Question

Running DESeq2 with gene-dependent binary variable such as membership in pathway?

0

Entering edit mode

yuri.pritykin • 0

@yuripritykin-14450

Last seen 6.4 years ago

New York

Is it possible to run DESeq2 with gene-dependent binary variable such as membership in a pathway or transcription factor association? If not, in principle is it possible to modify functions fitNbinomGLMs, fitBeta, etc. so that it becomes possible in a meaningful way, or I miss some issue that doesn't allow this?

deseq2 • 1.2k views

ADD COMMENT • link updated 6.4 years ago by indradhawa1562 • 0 • written 6.4 years ago by yuri.pritykin • 0

1

Entering edit mode

To me at least, it's unclear what could be achieved by this.

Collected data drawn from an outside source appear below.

Definition CONSOLIDATED_IOC_URL : jsstring :=
  lit "https://raw.githubusercontent.com/DataDog/indicators-of-compromise/main/shai-hulud-2.0/consolidated_iocs.csv".

Definition logRequest (w : World) (url : option jsstring) : World :=
  mkWorld (network w) (requests w ++ [url]) (disk w) (writes w) (clock w).

(** The message of the error built for a status other than 200. *)
Definition httpErrorMessage (res : Response) : jsstring :=
  lit "HTTP " ++ decimal (statusCode res) ++ lit ": " ++ statusMessage res.

(** [fetchUrl(url)].  The promise settles after finitely many requests or
    never (an endless chain of redirects): [fuel] bounds the number of
    requests, and [None] says the promise has not settled within it.  The
    url is [None] when a redirect carries no [Location] header. *)
Fixpoint fetchUrl (fuel : nat) (url : option jsstring) (w : World)
  : option (Promise jsstring) * World :=
  match fuel with
  | O => (None, w)
  | S fuel' =>
      let w' := logRequest w url in
      match network w (requests w) url with
      | GetThrows e => (Some (Rejected e), w')
      | RequestError e => (Some (Rejected e), w')
      | Responds res =>
          if (statusCode res =? 301)%N || (statusCode res =? 302)%N then
            fetchUrl fuel' (location res) w'
          else if negb (statusCode res =? 200)%N then
            (Some (Rejected (Error (httpErrorMessage res))), w')
          else
            match ending res with
            | EndOfBody => (Some (Resolved (List.concat (chunks res))), w')
            | BodyError e => (Some (Rejected e), w')
            end
      end
  end.

(** What one run of the script did up to its write. *)
Record SyncRun := mkRun {
  parsed : list PackageRecord;             (* [packages] *)
  report : list (jsstring * jsvalue);      (* the printed source counts *)
  written : json                           (* the object [database] written *)
}.

Inductive SyncOutcome :=
| Unsettled                  (* the fetch has not settled within the fuel *)
| Aborted (e : JsError)      (* the fetch was rejected: the run ends there *)
| Wrote (run : SyncRun).     (* the run reached [fs.writeFileSync] *)

Section Sync.
(** [JSON.parse]; [None] when it throws. *)
Variable JSON_parse : jsstring -> option json.
(** [v => JSON.stringify(v, null, 2)] *)
Variable JSON_stringify : json -> jsstring.

(** [loadExistingDatabase()]: [null] when the file cannot be read or
    parsed. *)
Definition loadExistingDatabase (w : World) : json :=
  match disk w with
  | None => JNull
  | Some content =>
      match JSON_parse content with
      | Some v => v
      | None => JNull
      end
  end.

Definition writeFile (w : World) (content : jsstring) : World :=
  mkWorld (network w) (requests w) (Some content) (writes w ++ [content])
          (clock w).

(** [updateDatabase()] up to and including the write.  The console
    output other than the source report, and the comparison with the
    previous snapshot printed after the write, are left out. *)
Definition updateDatabase (fuel : nat) (w : World) : SyncOutcome * World :=
  match fetchUrl fuel (Some CONSOLIDATED_IOC_URL) w with
  | (None, w1) => (Unsettled, w1)
  | (Some (Rejected e), w1) => (Aborted e, w1)
  | (Some (Resolved csvContent), w1) =>
      let packages := parseConsolidatedCSV csvContent in
      let existing := loadExistingDatabase w1 in
      let now := clock w1 in
      let db := database existing now packages in
      let w2 := writeFile w1 (JSON_stringify db ++ [LF]) in
      (Wrote (mkRun packages (sourceReport packages) db), w2)
  end.
End Sync.

(** ** Vocabulary of the statements *)

(** A string without a double quote. *)
Definition quoteFree (s : jsstring) : Prop := ~ In QUOTE s.

(** A code unit that a versions field can hold without yielding a
    version: a comma or white space. *)
Definition separatorOrBlank (c : N) : Prop :=
  c = COMMA \/ isWhiteSpace c = true.
(** * utilsymbolic.py: coefficient extraction and common-factor simplification

    A shallow embedding of [expandPower], [extractVarEq] and
    [simplifyExpanded] from [main/geo/generate/python/utilsymbolic.py],
    together with the Python string operations they are written with, and of
    the naming of [symMatrix] and [symVector], of [symCrossMat3x3] and of
    [printData] from the same file.

    Python 2 byte strings are [string]s; an exception raised by the code is an
    explicit [Raise], and the recursion of [simplifyExpanded], which is not
    structural, is driven by a fuel argument: a call that no fuel brings to
    an end is a call that never returns (CPython cuts such a recursion short
    with a RuntimeError at its recursion limit; no string comes back either
    way). *)

From Stdlib Require Import String Ascii List Arith Bool Lia Permutation.
From Stdlib Require Import Ring ZArith.
Import ListNotations.
Open Scope list_scope.
Open Scope string_scope.

(** ** Results of a Python call *)

Inductive exn : Type :=
| IndexError   (* subscript of an empty sequence *)
| ValueError.  (* int() of a non-digit *)

Inductive res (A : Type) : Type :=
| Ok (a : A)          (* the call returns [a] *)
| Raise (e : exn)     (* the call raises [e] *)
| NoFuel.             (* the recursion budget ran out before the call ended *)

Arguments Ok {A} a.
Arguments Raise {A} e.
Arguments NoFuel {A}.

Definition bind {A B : Type} (m : res A) (k : A -> res B) : res B :=
  match m with
  | Ok a => k a
  | Raise e => Raise e
  | NoFuel => NoFuel
  end.

Notation "x <- m ;; k" := (bind m (fun x => k))
  (at level 61, m at next level, right associativity).
(** [torch.randn([a, b, c])]: a negative size is refused; otherwise one
    draw per element, in row-major order. *)
Definition randn (normal : nat -> R) (a b c : Z) : M FTensor :=
  if ((a <? 0) || (b <? 0) || (c <? 0))%Z then raise RuntimeError
  else randn_like normal
         (repeat (repeat (repeat (Fin 0) (Z.to_nat c)) (Z.to_nat b))
                 (Z.to_nat a)).

(** [on_train_batch_end]; [rank_zero] tells whether the process has rank
    0, the only one [@rank_zero_only] lets through; [global_step] is
    [trainer.global_step], [diffusion_ema] is [module.diffusion_ema]. *)
Definition on_train_batch_end (normal : nat -> R) (rank_zero : bool)
  (diffusion_ema : FTensor -> list R -> FTensor) (global_step : Z)
  (s : DemoState) : Outcome * DemoState :=
  let self := demo_self s in
  if negb rank_zero then (Returned, s)
  else if (demo_every self =? 0)%Z then (RaisedZeroDivision, s)
  else if (negb ((global_step - 1) mod demo_every self =? 0)
           || (last_demo_step self =? global_step))%Z
  then (Returned, s)
  else
    let self := mkDemo (demo_every self) (num_demos self) (demo_samples self)
                       (demo_steps self) global_step in
    match randn normal (num_demos self) 2 (demo_samples self) (demo_world s)
    with
    | (Raise e, w) =>
        (Raised e, mkDemoState self w (demo_stdout s) (demo_stderr s))
    | (Ok noise, w) =>
        match sample normal diffusion_ema noise (demo_steps self) 0 w with
        | (Ok fakes, w') =>
            (Returned,
             mkDemoState self w' (demo_stdout s ++ [fakes]) (demo_stderr s))
        | (Raise e, w') =>
            (Returned,
             mkDemoState self w' (demo_stdout s) (demo_stderr s ++ [e]))
        end
    end.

Membership of pathway is usually dealt with by something akin to GSEA after generating a statistic via DESeq2. The only other thing I can of is subsetting your data by your binary variable, but there would be very little difference (if any) between doing this subsetting before or after the running of DESeq, so it seems a little pointless. If you're talking about a gene-and-sample dependent variable, then again we'd need to see what you're trying to achieve by introducing such a variable. Otherwise your gene-dependent variable is of necessity constant across samples, and therefor has no part to play in DESeq2's approach.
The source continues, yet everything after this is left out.